Assembling and publishing your web stack: the method
The perfect-tool trap
By this point, the risk is no longer running out of tools, but drowning in them. You compare builders for weeks, hesitate between three payment solutions, postpone going live "until it's ready." Meanwhile, you have no presence at all. The counterintuitive truth: an average site online today earns more than a perfect site in three months. The method that follows exists to get you published fast, then improving.
Step 1 — Start from the single action
Go back to the question from chapter 2: what is the single action a visitor should take? Buy, book, leave their email, call you. That answer determines everything: your format (page, showcase, store, booking), and therefore your tools. Don't choose a tool because it's popular, but because it serves that action. Anything that doesn't serve the single action is, at the start, excess.
Step 2 — The minimum starting stack
For 90% of entrepreneurs starting out, here's a complete, economical, connectable stack:
- Domain + email: domain at Cloudflare/OVH/Gandi (~€12/year), pro email at Google Workspace or Zoho.
- Site: Carrd (one-pager) or Framer (showcase); WordPress if you want a blog from the start.
- Payment / sales: Stripe Payment Links for a service, or Systeme.io / Stan Store / Payhip for digital.
- Booking (if relevant): Cal.com.
- Capture: a Tally form connected to a MailerLite or Brevo email tool.
- Measurement & compliance: Google Search Console, Plausible, and a cookie banner if needed.

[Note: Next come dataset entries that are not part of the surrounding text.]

Lemma step_sound s ev :
  sound s -> sound (step doc animateElement animateStaggerChildren s ev).
Proof.
  intros [Hb Ht]. unfold step. destruct ev as [entries | entries | | v]; simpl.
  - split.
    + exact (handleIntersection_keeps_bound _ _ animateElement_quiet
               animateStaggerChildren_quiet entries s Hb).
    + eapply scroll_rel_keeps_throttle;
        [apply handleIntersection_scroll_rel | exact Ht].
  - split.
    + exact (staggerCallback_keeps_bound _ _ animateElement_quiet
               animateStaggerChildren_quiet entries s Hb).
    + eapply scroll_rel_keeps_throttle;
        [apply staggerCallback_scroll_rel | exact Ht].
  - split; [|apply onScroll_throttle, Ht].
    intros e. unfold dispatched. rewrite onScroll_trace, onScroll_seen.
    apply Hb.
  - split; [|apply onFrame_throttle, Ht].
    eapply dispatch_rel_keeps_bound; [apply onFrame_dispatch_rel, Ht | exact Hb].
Qed.

Lemma run_sound evs s :
  sound s -> sound (Controller.run doc animateElement animateStaggerChildren evs s).
Proof.
  revert s. induction evs as [|ev evs IH]; intros s H; simpl; [exact H|].
  apply IH, step_sound, H.
Qed.

Lemma run_app evs1 evs2 s :
  Controller.run doc animateElement animateStaggerChildren (evs1 ++ evs2) s =
  Controller.run doc animateElement animateStaggerChildren evs2
    (Controller.run doc animateElement animateStaggerChildren evs1 s).
Proof. apply fold_left_app. Qed.

(** A burst of scroll events adds no recomputation and keeps what the
    next frame will run. *)
Lemma burst_trace n s :
  trace (Controller.run doc animateElement animateStaggerChildren
           (repeat ScrollEvent n) s) = trace s.
Proof.
  revert s. induction n as [|n IH]; intros s; simpl; [reflexivity|].
  rewrite IH. apply onScroll_trace.
Qed.

Lemma burst_then_frame n v s :
  sound s ->
  (recomputations
     (trace (Controller.run doc animateElement animateStaggerChildren
               (repeat ScrollEvent n ++ [AnimationFrame v]) s))
   <= recomputations (trace s) + 1)%nat.
Proof.
  intros H. rewrite run_app. simpl. unfold step at 1. simpl.
  etransitivity; [apply onFrame_recomputations, run_sound, H|].
  rewrite burst_trace. lia.
Qed.

(** The setup keeps both invariants. *)
Lemma setupParallax_sound s : sound s -> sound (exec (setupParallax doc) s).
Proof.
  intros [Hb Ht]. unfold setupParallax.
  destruct (_ =? _)%nat; [split; assumption|]. split.
  - exact Hb.
  - unfold throttle_ok in *. simpl. lia.
Qed.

Possible total cost: from almost free to about €30–40/month. No developer, no agency.
Step 3 — Build in the right order
An order that avoids going in circles:
- Buy the domain and email — the foundation, to do first.

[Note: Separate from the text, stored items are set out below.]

Lemma X15_cycles_start_at_a_and_peak_at_b_witness :
  exists r,
    generate_dissolution_rhythmic_sequence (fun x : float => @inr exn float x) "ghost_impression" "chromatic_flood" 8 2
      "triangle" (lit 0.0) = Ok r
    /\ (forall entry,
          In entry (rr_sequence r) ->
          Z.modulo (re_step entry) 8 = 0%Z ->
          re_t entry = lit 0.0 /\ re_state entry = point_map lit ghost_impression_center)
    /\ (forall entry h,
          In entry (rr_sequence r) ->
          "triangle" = "triangle" ->
          8%Z = (2 * h)%Z ->
          Z.modulo (re_step entry) 8 = h ->
          re_t entry = lit 1.0 /\ re_state entry = point_map lit chromatic_flood_center).
Proof.
  apply (X15_cycles_start_at_a_and_peak_at_b (fun x : float => @inr exn float x) "ghost_impression" "chromatic_flood" 8 2
           "triangle" (lit 0.0) (point_map lit ghost_impression_center)
           (point_map lit chromatic_flood_center)).
  - vm_compute. reflexivity.
  - vm_compute. reflexivity.
  - left. reflexivity.
  - lia.
Defined.

Lemma resolve_some_of_catalog (sid : string) :
  in_no_catalog sid = false -> exists p, _resolve sid = Some p.
Proof.
  unfold in_no_catalog, _resolve, dict_mem.
  destruct (dict_get CANONICAL_STATES sid) as [c|]; [intros _; now exists c|].
  destruct (dict_get VISUAL_TYPES sid) as [[n c]|]; [intros _; now exists c|].
  destruct (dict_get ATTRACTOR_PRESETS sid) as [c|]; [intros _; now exists c|].
  discriminate.
Qed.




Section RhythmErrors.

Variable math_sin : float -> exn + float.

(** X16: the rhythm tools report what they do not know.
    generate_dissolution_rhythmic_sequence returns, for an identifier in
    none of the three catalogs, the error record that names it (the first
    one when both are unknown) and nothing else, whatever the other
    arguments; apply_dissolution_rhythmic_preset returns, for an unknown
    preset, the error record that names it and lists the five presets. *)
Theorem X16_rhythm_tools_unknown_names (state_a_id state_b_id : string)
  (steps_per_cycle num_cycles : Z) (oscillation_pattern : string) (phase_offset : float)
  (preset_name : string) :
  (in_no_catalog state_a_id = true ->
     generate_dissolution_rhythmic_sequence math_sin state_a_id state_b_id steps_per_cycle
       num_cycles oscillation_pattern phase_offset = Error (unknown_id state_a_id))
  /\ (in_no_catalog state_a_id = false -> in_no_catalog state_b_id = true ->
      generate_dissolution_rhythmic_sequence math_sin state_a_id state_b_id steps_per_cycle
        num_cycles oscillation_pattern phase_offset = Error (unknown_id state_b_id))
  /\ (dict_mem RHYTHMIC_PRESETS preset_name = false ->
      apply_dissolution_rhythmic_preset math_sin preset_name
      = Error [("error", JStr ("Unknown preset: " ++ preset_name));
               ("valid", JStrs ["fidelity_breathing"; "hydrology_pulse"; "substrate_tide";
                                "edge_negotiation"; "dissolution_sweep"])]).
Proof.
  split; [|split].
  - intros H. apply resolve_none in H.
    unfold generate_dissolution_rhythmic_sequence. now rewrite H.
  - intros H1 H2. apply resolve_none in H2.
    destruct (resolve_some_of_catalog _ H1) as [p P].
    unfold generate_dissolution_rhythmic_sequence. now rewrite P, H2.
  - intros H. apply dict_mem_false in H.
    unfold apply_dissolution_rhythmic_preset. now rewrite H.
Qed.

- Build the main page around the single action (hero, proof, offer, action).
- Plug in the engine of the action: Stripe link, store, or booking page.
- Add capture: form + magnet + emailing.
- Connect the tools (native first, then Make/Zapier).

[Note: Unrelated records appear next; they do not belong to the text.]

(** * renitest2.js: landing-page script, rate limiters, viewport activation,
      typewriter, pointer effects and the application root.

    Shallow embedding of the parts of [src/renitest2.js] whose behaviour is
    specified, followed by the properties proved about them.  Mutable
    closure variables and object fields become record fields threaded
    through the functions; the browser services the script calls
    ([setTimeout], [clearTimeout], [IntersectionObserver], [matchMedia], the
    console) are modelled as explicit state. *)

From stdpp Require Import gmap strings list.

(** * JavaScript values the script branches on *)

Module Js.

(** The value of a [let timeout;] variable: [undefined] until first
    assigned, then a timer id returned by [setTimeout] or [null]. *)
Inductive handle := Undefined | Null | Id (n : nat).

(** [!timeout] is [true] for [undefined], [null] and the number [0]. *)
Definition truthy (h : handle) : bool :=
  match h with
  | Id (S _) => true
  | _ => false
  end.

(** The value of a [let inThrottle;] variable. *)
Inductive flag := FUndefined | FBool (b : bool).

Definition flag_truthy (f : flag) : bool :=
  match f with
  | FBool b => b
  | FUndefined => false
  end.

End Js.

(** * The browser's timer queue and event loop

    [setTimeout] never runs its callback synchronously: the callback is
    queued with a due time and runs in a later turn of the event loop, once
    the running task has returned.  A callback is kept as a value of type
    [K] (the closure, defunctionalised); what running it does is given by
    the program that registered it. *)

Module Timers.

Section Queue.
Context {K : Type}.

Record timer := Timer { tid : nat; due : nat; job : K }.

Record loop := Loop { now : nat; next_id : nat; pending : list timer }.

(** Timer ids are integers greater than zero. *)
Definition start : loop := Loop 0 1 [].

(** The timer is queued [delay] after the present time, [delay] being the
    delay as the host has converted it (see [long] below); the literal
    delays of the script are their own conversion. *)
Definition setTimeout (k : K) (delay : nat) (l : loop) : nat * loop :=
  (next_id l,
   Loop (now l) (S (next_id l))
        (pending l ++ [Timer (next_id l) (now l + delay) k])).

Fixpoint remove_id (n : nat) (ts : list timer) : list timer :=
  match ts with
  | [] => []
  | t :: r => if tid t =? n then remove_id n r else t :: remove_id n r
  end.

(** [clearTimeout(undefined)] and [clearTimeout(null)] do nothing. *)
Definition clearTimeout (h : Js.handle) (l : loop) : loop :=
  match h with
  | Js.Id n => Loop (now l) (next_id l) (remove_id n (pending l))
  | _ => l
  end.

Fixpoint ripe (limit : nat) (ts : list timer) : list timer :=
  match ts with
  | [] => []
  | t :: r => if due t <=? limit then t :: ripe limit r else ripe limit r
  end.

Fixpoint unripe (limit : nat) (ts : list timer) : list timer :=
  match ts with
  | [] => []
  | t :: r => if due t <=? limit then unripe limit r else t :: unripe limit r
  end.

Fixpoint enqueue (t : timer) (ts : list timer) : list timer :=
  match ts with
  | [] => [t]
  | u :: r => if due t <=? due u then t :: u :: r else u :: enqueue t r
  end.

(** Ripe timers run by due time, registration order breaking ties. *)
Fixpoint by_due (ts : list timer) : list timer :=
  match ts with
  | [] => []
  | t :: r => enqueue t (by_due r)
  end.

(** The running task ends and [d] time units pass, in which every timer
    that falls due runs, at its due time: when the span is over, no timer
    that is due is left.  [fire k t s] is the effect on the
    program's variables [s] of running closure [k] at time [t]; the
    callbacks of this script register no timer of their own. *)
Definition elapse {S : Type} (fire : K → nat → S → S) (d : nat)
    (st : S * loop) : S * loop :=
  let limit := now st.2 + d in
  (fold_left (λ s t, fire (job t) (Nat.max (now st.2) (due t)) s)
             (by_due (ripe limit (pending st.2))) st.1,
   Loop limit (next_id st.2) (unripe limit (pending st.2))).

End Queue.

Arguments timer : clear implicits.
Arguments loop : clear implicits.

(** What the host makes of the delay a caller passes to [setTimeout].  In
    a browser the argument is a WebIDL [long]: it is reduced modulo 2^32
    into the signed 32-bit range, and a negative result counts as 0 (HTML
    Standard, timer initialisation steps).  A delay below 2^31 is kept;
    2^31 itself becomes 0.  Hosts agree on the delays below 2^31, which are
    the ones the properties below are stated for; from 2^31 on they differ
    (Node.js takes 1 for every such delay), but none waits that long. *)
Definition long (delay : nat) : nat :=
  let r := (Z.of_nat delay mod 2 ^ 32)%Z in
  if (r <? 2 ^ 31)%Z then Z.to_nat r else 0.
Arguments long : simpl never.

(** The delays the host keeps as they are. *)
Definition honoured (delay : nat) : Prop := (Z.of_nat delay < 2 ^ 31)%Z.

(** The least delay the host does not keep. *)
Definition overflow : nat := Z.to_nat (2 ^ 31).

(** What happens to a wrapped function over time: it is invoked with some
    arguments, or the task ends and time passes in which the timers that
    fall due run. *)
Inductive event (A : Type) :=
| Invoke (a : A)
| Elapse (d : nat).
Arguments Invoke {A} a.
Arguments Elapse {A} d.

(** The invocations of a trace started at time [t], with their times. *)
Fixpoint stamps {A : Type} (tr : list (event A)) (t : nat) : list (nat * A) :=
  match tr with
  | [] => []
  | Invoke a :: r => (t, a) :: stamps r t
  | Elapse d :: r => stamps r (t + d)
  end.

(** The time at which a trace started at time [t] ends. *)
Fixpoint horizon {A : Type} (tr : list (event A)) (t : nat) : nat :=
  match tr with
  | [] => t
  | Invoke _ :: r => horizon r t
  | Elapse d :: r => horizon r (t + d)
  end.

End Timers.

(** * Rate limiters (lines 423-450)

    The underlying callback [func] is observed through the log of its real
    calls: the time of the call and the arguments it received. *)

Module Debounce.
Import Timers.

Section Wrapper.
Context {A : Type}.
Variable wait : nat.
Variable immediate : bool.

(** The closure [later] captures the arguments of the invocation that
    created it. *)
Inductive closure := Later (args : A).

Record vars := Vars { timeout : Js.handle; calls : list (nat * A) }.

Definition state : Type := vars * loop closure.

(** [debounce(func, wait, immediate)]: [let timeout;] *)
Definition debounce : state := (Vars Js.Undefined [], start).

(** [const later = () => { timeout = null; if (!immediate) func.apply(this, args); }] *)
Definition later (k : closure) (t : nat) (v : vars) : vars :=
  match k with
  | Later args =>
      Vars Js.Null (if negb immediate then calls v ++ [(t, args)] else calls v)
  end.

(** [executedFunction(...args)] *)
Definition executedFunction (args : A) (st : state) : state :=
  let callNow := immediate && negb (Js.truthy (timeout st.1)) in
  let l1 := clearTimeout (timeout st.1) st.2 in
  let '(id, l2) := setTimeout (Later args) (long wait) l1 in
  (Vars (Js.Id id)
        (if callNow then calls st.1 ++ [(now l2, args)] else calls st.1),
   l2).

Definition step (e : event A) (st : state) : state :=
  match e with
  | Invoke a => executedFunction a st
  | Elapse d => elapse later d st
  end.

Definition run (tr : list (event A)) (st : state) : state :=
  fold_left (λ s e, step e s) tr st.

(** Every timer has run before the next invocation is made, and the last
    one before the trace ends: no invocation of the trace finds a timer
    pending, and none is pending at the end. *)
Fixpoint unhurried (tr : list (event A)) (st : state) : bool :=
  match tr with
  | [] => match pending st.2 with [] => true | _ => false end
  | e :: r =>
      match e, pending st.2 with
      | Invoke _, _ :: _ => false
      | _, _ => unhurried r (step e st)
      end
  end.

(** No timer is pending and [timeout] is falsy. *)
Definition idle (st : state) : Prop :=
  pending st.2 = [] ∧ Js.truthy (timeout st.1) = false.

(** Exactly one timer is pending: the one [timeout] names, registered by
    the invocation made at time [t0] with arguments [a]. *)
Definition armed (t0 : nat) (a : A) (st : state) : Prop :=
  ∃ id, pending st.2 = [Timer id (t0 + wait) (Later a)]
        ∧ timeout st.1 = Js.Id id ∧ 0 < id < next_id st.2
        ∧ t0 ≤ now st.2 ≤ t0 + wait
        ∧ (now st.2 = t0 + wait → wait = 0).

Definition consistent (st : state) : Prop :=
  0 < next_id st.2 ∧ (idle st ∨ ∃ t0 a, armed t0 a st).

(** The invocations still waiting for their timer. *)
Definition backlog (st : state) : list (nat * A) :=
  map (λ t, (due t - wait, match job t with Later a => a end)) (pending st.2).

End Wrapper.

(** What the specification says a trailing debounce of window [w] does to
    a timeline of invocations observed until time [T]: an invocation is
    followed by a real call, [w] later and with its arguments, exactly
    when no other invocation arrives before that. *)
Fixpoint quiet_calls {A : Type} (w : nat) (inv : list (nat * A)) (T : nat)
    : list (nat * A) :=
  match inv with
  | [] => []
  | (t, a) :: rest =>
      let settled :=
        match rest with
        | [] => t + w <=? T
        | (t', _) :: _ => t + w <=? t'
        end in
      (if settled then [(t + w, a)] else []) ++ quiet_calls w rest T
  end.

(** What a leading-edge debounce of window [w] does to a timeline of
    invocations: an invocation is a real call exactly when the invocation
    before it, real call or not, is at least [w] old. *)
Fixpoint leading_calls {A : Type} (w : nat) (last : option nat)
    (inv : list (nat * A)) : list (nat * A) :=
  match inv with
  | [] => []
  | (t, a) :: rest =>
      let quiet :=
        match last with
        | None => true
        | Some t0 => t0 + w <=? t
        end in
      (if quiet then [(t, a)] else []) ++ leading_calls w (Some t) rest
  end.

(** The state agrees with [last] being the time of the latest invocation. *)
Definition follows {A : Type} (w : nat) (last : option nat) (st : state (A:=A)) : Prop :=
  (idle st ∧ ∀ t, last = Some t → t + w ≤ now st.2)
  ∨ (∃ t0 a, armed w t0 a st ∧ last = Some t0).

(** Pass-through: in every reachable state an invocation calls the
    callback at once, with its arguments. *)
Definition pass_through (w : nat) : Prop :=
  ∀ (tr : list (event nat)) (a : nat),
    let st := run w false tr debounce in
    calls (executedFunction w false a st).1 = calls st.1 ++ [(now st.2, a)].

- Set up base SEO, speed, mobile, compliance.
- Publish, then submit the sitemap to Search Console.
Do it sequentially, without skipping a step. Each brick plugs into the previous one.
Step 4 — Test like a real customer
Before sharing your link, go through your own site from a stranger's point of view, on mobile: do you understand in five seconds what you sell? Does the main button jump out? Run a real end-to-end test: place a test order, book a slot, fill in the form, and check that everything arrives properly (payment received, confirmation email, contact in the list, record created). It's the only way to discover the leaks before your customers do. Also ask two or three people to navigate in front of you, without helping them: their hesitations are your fix-it list.
Step 5 — Improve continuously
Once online, your presence becomes a living system you steer with real data. Look every week, in Search Console and your analytics, at where visitors come from, which pages they view, where they drop off. Improve one thing at a time: a clearer title, a more visible button, an added piece of proof, a leaner page. It's this loop — measure, adjust, re-measure — that turns a decent site into a site that converts.
The mistakes that cost the most
Four recurring traps: too many tools from the start (begin minimal); the domain held hostage by a builder (buy it separately); no contact capture (you let 95% of visitors slip away); and the site nobody touches after launch (an abandoned site goes stale and breaks). Avoid these four and you're already ahead of most.
Key takeaways
Start from the single action, build the minimal stack (domain, site, payment, booking, capture, measurement) in the right order, test everything like a real customer, publish without waiting for perfection, then improve continuously with the data. Method always beats a collection of tools: it's what turns an intention into an online presence that works.